All sectors expect the pig feed manufacturing segment, managed to stabilize or even grow production despite the continuing COVID-19 pandemic, global grain market rally, supply chain disruptions and spread of animal diseases in 2021, reported the EU industry representatives.
Pig feed production decreased by 1.5% in 2021, with challenges of reduced meat demand in key export markets related to African swine fever (ASF) outbreaks, and high costs for feed grains cited as some of the factors behind that dip. The countries most affected in this respect were Germany, France, Portugal, Spain, Austria, Slovenia and Hungary.
The growth in ruminant feed production in 2021 was linked to droughts, as this meant dairy farmers needed to purchase more compound feed, Anton van den Brink, senior policy and communication manager, FEFAC, told us.

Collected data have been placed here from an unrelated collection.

(** The fills that count as landed are within what the receiver has gained since
    the base of the first of them. *)
Lemma filled_within r h B es s0 :
  r ≠ "" → rheld !! r = Some h → fs_got s0 = ∅ → fs_rbase s0 = ∅ → fs_filled s0 = [] →
  Forall (λ e : nat * ShareTransfer, 0 ≤ GPUs e.2) es →
  (∀ e, e ∈ es → judged r e.2 = true → B ≤ receiverBase e.2) →
  sumZ (into r) (fs_filled (foldl (filter_step sc rheld now tm) s0 es)) ≤ Z.max 0 (h - B).
Proof.
  intros Hr Hh Hgot Hrb Hf Hg HB.
  set (s := foldl (filter_step sc rheld now tm) s0 es).
  assert (Hinv : get0 (fs_got s) r = sumZ (λ e, if judged r e.2 then GPUs e.2 else 0) es ∧
                 (∀ b, fs_rbase s !! r = Some b → B ≤ b) ∧
                 sumZ (into r) (fs_filled s) ≤ get0 (fs_got s) r ∧ sumZ (into r) (fs_filled s) ≤ Z.max 0 (h - B));
    [|apply Hinv].
  subst s. induction es as [|[i t] es IH] using rev_ind.
  { simpl. rewrite Hgot, Hrb, Hf. unfold sumZ. simpl. split_and!; [done|done|done|lia]. }
  apply Forall_app in Hg as [Hg [Ht _]%Forall_cons]. simpl in Ht.
  destruct (IH Hg ltac:(set_solver)) as (I1 & I2 & I3 & I4). rewrite foldl_app, sumZ_snoc. cbn [foldl fst snd].
  destruct (judge_step r h (foldl (filter_step sc rheld now tm) s0 es) i t Hr Hh) as (J1 & J2 & J3).
  revert J1 J2 J3. generalize (filter_step sc rheld now tm (foldl (filter_step sc rheld now tm) s0 es) (i, t)). intros s' J1 J2 J3.
  assert (HB' : ∀ b, fs_rbase s' !! r = Some b → B ≤ b).
  { intros b. rewrite J2. destruct (fs_rbase _ !! r); [by intros [= <-]; apply I2|].
    destruct (judged r t) eqn:Ej; [|done]. intros [= <-]. apply (HB (i, t)); [set_solver|done]. }
  split; [lia|]. split; [done|].
  assert (Hcase : 0 ≤ (if judged r t then GPUs t else 0)) by (destruct (judged r t); lia).
  destruct J3 as [->|(-> & J4 & J5)]; [split; lia|]. rewrite sumZ_snoc.
  change (into r t) with (if String.eqb (Receiver t) r then GPUs t else 0).
  destruct (String.eqb_spec (Receiver t) r) as [E|E]; [|split; lia].
  specialize (J5 E). specialize (J4 J5). rewrite J5 in J1, J2.
  destruct (fs_rbase s' !! r) as [b|] eqn:Eb; [|by destruct (fs_rbase _ !! r)].
  specialize (HB' b eq_refl). unfold get0 at 1 in J4. rewrite Eb in J4. simpl in J4. split; lia.
Qed.
End ends.

(** ** A whole observation *)

Lemma foldl_fmap_each {A B} (f : B → A → A) (ws : list B) (ts : list A) :
  foldl (λ ts w, f w <$> ts) ts ws = (λ u, foldl (λ u w, f w u) u ws) <$> ts.
Proof.
  revert ts. induction ws as [|w ws IH]; intros ts; simpl; [by rewrite list_fmap_id|].
  rewrite IH, <- list_fmap_compose. done.
Qed.

Definition rebase_all (now : Z) (ws : list ShareTransfer) (u : ShareTransfer) : ShareTransfer :=
  foldl (λ u t, rebase_one t now u) u ws.

Lemma rebase_all_spec now ws u :
  let v := rebase_all now ws u in
  ident v = ident u ∧ t_State v = t_State u ∧ Deadline v = Deadline u ∧ fill_fields v = fill_fields u ∧
  donorBase v = donorBase u - (if releasing u && (Started u <? now) then sumZ (from (Donor u)) ws else 0).
Proof.
  unfold rebase_all. induction ws as [|t ws IH] using rev_ind; simpl.
  { split_and!; try done. unfold sumZ. simpl. case_match; lia. }
  rewrite foldl_app. simpl. destruct IH as (I1 & I2 & I3 & I4 & I5).
  destruct (ident_rebase t now (foldl (λ u t, rebase_one t now u) u ws)) as (R1 & R2 & R3 & R4 & R5).
  split_and!; [congruence..|]. rewrite R5, I5, sumZ_snoc. unfold releasing. rewrite I2.
  apply ident_eq in I1 as (_ & -> & _ & _ & _ & _ & -> & _).
  destruct (bool_decide (t_State u = ShareReleasing) && (Started u <? now)); lia.
Qed.

Definition count_all (now : Z) (fs : list ShareTransfer) (u : ShareTransfer) : ShareTransfer :=
  foldl (λ u f, count_in now f u) u fs.

Lemma count_in_spec now f u :
  let v := count_in now f u in
  ident v = ident u ∧ t_State v = t_State u ∧ Deadline v = Deadline u ∧ donorBase v = donorBase u ∧
  receiverBaseUnset v = receiverBaseUnset u ∧ fillingSince v = fillingSince u ∧
  receiverBase v = receiverBase u +
    (if filling u && negb (String.eqb (Receiver u) "") && (fillingSince u <? now) then into (Receiver u) f else 0).
Proof.
  unfold count_in, into. rewrite (String.eqb_sym (Receiver f)).
  destruct (filling u), (String.eqb (Receiver u) (Receiver f)), (String.eqb (Receiver u) ""), (fillingSince u <? now);
    simpl; split_and!; try done; lia.
Qed.

Lemma count_all_spec now fs u :
  let v := count_all now fs u in
  ident v = ident u ∧ t_State v = t_State u ∧ Deadline v = Deadline u ∧ donorBase v = donorBase u ∧
  receiverBaseUnset v = receiverBaseUnset u ∧ fillingSince v = fillingSince u ∧
  receiverBase v = receiverBase u +
    (if filling u && negb (String.eqb (Receiver u) "") && (fillingSince u <? now) then sumZ (into (Receiver u)) fs else 0).
Proof.
  unfold count_all. induction fs as [|f fs IH] using rev_ind; simpl.
  { split_and!; try done. unfold sumZ. simpl. case_match; lia. }
  rewrite foldl_app. simpl. destruct IH as (I1 & I2 & I3 & I4 & I5 & I6 & I7).
  destruct (count_in_spec now f (foldl (λ u f, count_in now f u) u fs)) as (R1 & R2 & R3 & R4 & R5 & R6 & R7).
  split_and!; [congruence..|]. rewrite R7, I7, sumZ_snoc. unfold filling. rewrite I2, I6.
  apply ident_eq in I1 as (_ & _ & -> & _).
  destruct (bool_decide (t_State u = ShareFilling) && negb (String.eqb (Receiver u) "") && (fillingSince u <? now)); lia.
Qed.

Section observe.
Context (l : ShareLedger) (held : gmap string Z) (now : Z) (tm : ShareTimings).

Definition obs_rheld : gmap string Z := default held (l_filled l).
Definition obs_scan : scan := scan_of held (transfers l).
Definition obs_released : ShareLedger :=
  foldl (release_at obs_scan obs_rheld now tm) (set_filled l None) (seq 0 (length (transfers l))).
Definition obs_filtered : filter_state :=
  foldl (filter_step obs_scan obs_rheld now tm)
    (MkFilter ∅ ∅ [] [] ∅ [] [] (aborts obs_released) (giveAfter obs_released) (unsteerable obs_released))
    (imap (λ i t, (i, t)) (transfers obs_released)).
Definition obs_kept : list ShareTransfer :=
  (λ u, count_all now (fs_filled obs_filtered) (rebase_all now (fs_wrong obs_filtered) u)) <$> fs_keep obs_filtered.
Definition obs_gone : gset string := gone_sets (fs_ended obs_filtered).

Lemma Observe_parts :
  transfers (Observe l held now tm).1 = filter (λ t, drop_with_set obs_gone t = false) obs_kept ∧
  (Observe l held now tm).2 = fs_ended obs_filtered ++
    ((λ t, MkEnd t ShareOutcomeAborted false) <$> filter (λ t, drop_with_set obs_gone t = true) obs_kept) ∧
  l_released (Observe l held now tm).1 = l_released obs_released.
Proof.
  assert (Hk : foldl (λ ts f, count_in now f <$> ts)
     (foldl (λ ts t, rebase_one t now <$> ts) (fs_keep obs_filtered) (fs_wrong obs_filtered)) (fs_filled obs_filtered) = obs_kept).
  { unfold obs_kept. rewrite !foldl_fmap_each, <- list_fmap_compose. done. }
  rewrite <- Hk. done.
Qed.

Cattle feed production slightly increased by 0.2% compared to the previous year due to a higher increase in production in Ireland, Bulgaria and Austria (+6%) following a severe drought that hampered grass growth, shows the data. In Italy and the Czech Republic, dairy farmers bought more industrial compound feed rather than mixing their feed on farms, in reaction to higher costs for raw materials, reported the trade group.

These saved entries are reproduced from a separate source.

Lemma carry_spec resolved read p at_ have floor missed now :
  let v := CarryPublished resolved read p at_ have floor missed now in
  v = resolved ∨
  v = p ∧ 0 < p ∧ (read = false ∨ p < resolved) ∧ missed ≤ carryMaxCycles ∧ now - at_ ≤ carryMaxAge ∧
  (∀ f, floor = Some f → f ≤ p).
Proof.
  unfold CarryPublished, below_floor. destruct have; [|by left]. destruct (Z.leb_spec p 0); [by left|]. cbn [negb orb].
  destruct (Z.ltb_spec carryMaxCycles missed); [by left|]. destruct (Z.ltb_spec carryMaxAge (now - at_)); [by left|]. cbn [orb].
  destruct (match floor with Some f => p <? f | None => false end) eqn:Ef; [by left|].
  assert (Hf : ∀ f, floor = Some f → f ≤ p) by (intros f ->; apply Z.ltb_ge in Ef; lia).
  destruct read; cbn [negb orb]; [destruct (Z.ltb_spec p resolved); [|by left]|]; right; split_and!; auto; lia.
Qed.

(** ** Along a descent *)

(** A calm cycle of a descent from [n] running replicas: the fleet is still above what
    is published, the fresh target asks for no scale-up, no floor has risen above the
    published value, no limiter or ledger owns the target, and the demand at the
    published count is under the scale-up threshold; or a gap without a decision in
    which no floor has risen above the published value. *)
Definition calm (p : Z) (c : cycle) : Prop :=
  match c with
  | Decided d =>
      p < CurrentReplicas d ∧ TargetReplicas d ≤ CurrentReplicas d ∧
      (∀ m, dec_MinReplicas d = Some m → m ≤ p) ∧
      fle (dec_PerReplicaCapacity d) f0 || fle (dec_ScaleUpThreshold d) f0 || flt (dec_TotalDemand d) f0 = false ∧
      String.eqb (decisionReason d) DecisionReasonUtilizationShare = false ∧ WasLimited d = false ∧
      fle (dec_ScaleUpThreshold d) (fdiv (dec_TotalDemand d) (fmul (of_int p) (dec_PerReplicaCapacity d))) = false
  | Undecided resolved read floor => ∀ f, floor = Some f → f ≤ p
  end.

The EU poultry feed sector managed to increase its production in 2021, by 1.1 %, compared to the previous year, recovering partially from losses linked to COVID-19 lockdown measures in 2020, said FEFAC.
Digging deeper into the data, poultry feed production in markets such as Ireland, Spain, Italy, Portugal, Austria and Romania was boosted by more than 5%. However, a decrease for that feed manufacturing segment was reported in Germany, France, Belgium, Sweden, Poland and Lithuania, with the reasons cited for that decline being the high costs of raw materials, avian influenza outbreaks and flat or reduced retail prices for eggs impacting the poultry sector in those countries.
The road ahead
Looking at the market outlook for 2022, on the back of the high cost of feed materials, lower market demand and expanding Avian Influenza (AI) outbreaks in several countries, FEFAC members' estimate a decrease of 4.2% for pig feed production and a drop of 3% for poultry feed, while cattle feed production is expected to decrease by 1.6%.

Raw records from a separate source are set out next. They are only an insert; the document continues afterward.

Definition look {V} (s : keyed V) (ns k : string) : option V := s !! ns ≫= λ m, m !! k.
Definition put_in {V} (s : keyed V) (ns k : string) (v : V) : keyed V := <[ns := <[k := v]> (default ∅ (s !! ns))]> s.

(** Older than the age the reader allows; an age of zero or less allows any. *)
Definition stale (maxAge now at_ : Z) : bool := (0 <? maxAge) && (maxAge <? now - at_).

(** What such a store promises: a reading is that of the last publication under its
    namespace and name, and of no other. *)
Class AgedStore (S V O : Type) := {
  as_publish : S → string → string → V → S;
  as_get : S → string → string → Z → Z → option O;
  as_view : V → Z → Z → option O;
  as_get_same s ns k v maxAge now : as_get (as_publish s ns k v) ns k maxAge now = as_view v maxAge now;
  as_get_other s ns k v ns' k' maxAge now :
    (ns, k) ≠ (ns', k') → as_get (as_publish s ns k v) ns' k' maxAge now = as_get s ns' k' maxAge now }.

Lemma look_put_same {V} (s : keyed V) ns k v : look (put_in s ns k v) ns k = Some v.
Proof. unfold look, put_in. rewrite lookup_insert_eq. simpl. apply lookup_insert_eq. Qed.

Lemma look_put_other {V} (s : keyed V) ns k v ns' k' : (ns, k) ≠ (ns', k') → look (put_in s ns k v) ns' k' = look s ns' k'.
Proof.
  intros Hne. unfold look, put_in. destruct (decide (ns = ns')) as [->|Hns].
  - rewrite lookup_insert_eq. simpl. rewrite lookup_insert_ne by congruence. by destruct (s !! ns').
  - by rewrite lookup_insert_ne.
Qed.

(** *** [AwakeStore] *)
Module AwakeStore.
Record AwakeIntent := MkIntent { Variant : string; At : Z }.

Definition Publish (s : keyed AwakeIntent) (namespace pool variant : string) (at_ : Z) : keyed AwakeIntent :=
  if String.eqb variant "" then
    match s !! namespace with Some pools => <[namespace := delete pool pools]> s | None => s end
  else put_in s namespace pool (MkIntent variant at_).

Definition Get (s : keyed AwakeIntent) (namespace pool : string) (maxAge now : Z) : option string :=
  match look s namespace pool with
  | None => None
  | Some i => if String.eqb (Variant i) "" then None else if stale maxAge now (At i) then None else Some (Variant i)
  end.

Definition Reset (s : keyed AwakeIntent) : keyed AwakeIntent := ∅.

#[export] Program Instance aged : AgedStore (keyed AwakeIntent) AwakeIntent string := {|
  as_publish s ns k i := Publish s ns k (Variant i) (At i);
  as_get := Get;
  as_view i maxAge now := if String.eqb (Variant i) "" then None else if stale maxAge now (At i) then None else Some (Variant i) |}.
Next Obligation.
  intros s ns k [v a] maxAge now. unfold Publish, Get. simpl. destruct (String.eqb_spec v "") as [->|Hv].
  - unfold look. destruct (s !! ns) as [m|] eqn:E; [rewrite lookup_insert_eq; simpl; by rewrite lookup_delete_eq|by rewrite E].
  - rewrite look_put_same. simpl. by rewrite (proj2 (String.eqb_neq _ _) Hv).
Qed.
Next Obligation.
  intros s ns k [v a] ns' k' maxAge now Hne. unfold Publish, Get. simpl. destruct (String.eqb_spec v "") as [->|Hv].
  - destruct (s !! ns) as [m|] eqn:E; [|done]. unfold look. destruct (decide (ns = ns')) as [->|Hns].
    + rewrite lookup_insert_eq, E. simpl. by rewrite lookup_delete_ne by congruence.
    + by rewrite lookup_insert_ne.
  - by rewrite look_put_other.
Qed.
End AwakeStore.

(** *** [PressureStore] *)
Module PressureStore.
Record Pressure := MkPressure { SpareFraction : float64; NeedsScaleUp : bool; At : Z }.

Definition Publish (s : keyed Pressure) (namespace variant : string) (p : Pressure) : keyed Pressure := put_in s namespace variant p.

Definition Get (s : keyed Pressure) (namespace variant : string) (maxAge now : Z) : option Pressure :=
  match look s namespace variant with
  | None => None
  | Some p => if stale maxAge now (At p) then None else Some p
  end.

FEFAC also noted considerable ongoing market uncertainty due to the Black Sea conflict. “The immediate loss of feed maize, sunflower meal and other feed materials from Ukraine and Russia could only be partially compensated by increased feed imports, mainly from the US and Canada. Key logistical challenges are persisting on how to move existing grain stocks out of Ukraine and will continue to impact market availability in the new marketing year.”
Overall, FEFAC estimates that industrial compound feed production in 2022 will decrease by 2.9% or 4.3m tons, compared to 2021.
The European compound feed industry employs over 100,000 people on around 3,200 production sites.
Data for 2020 shows farm and pet animals in the EU27 +UK (2020) consumed around 825m tons of feed, of which about 20% was produced by compound feed manufacturers. Turnover of the European compound feed industry is estimated at €55bn.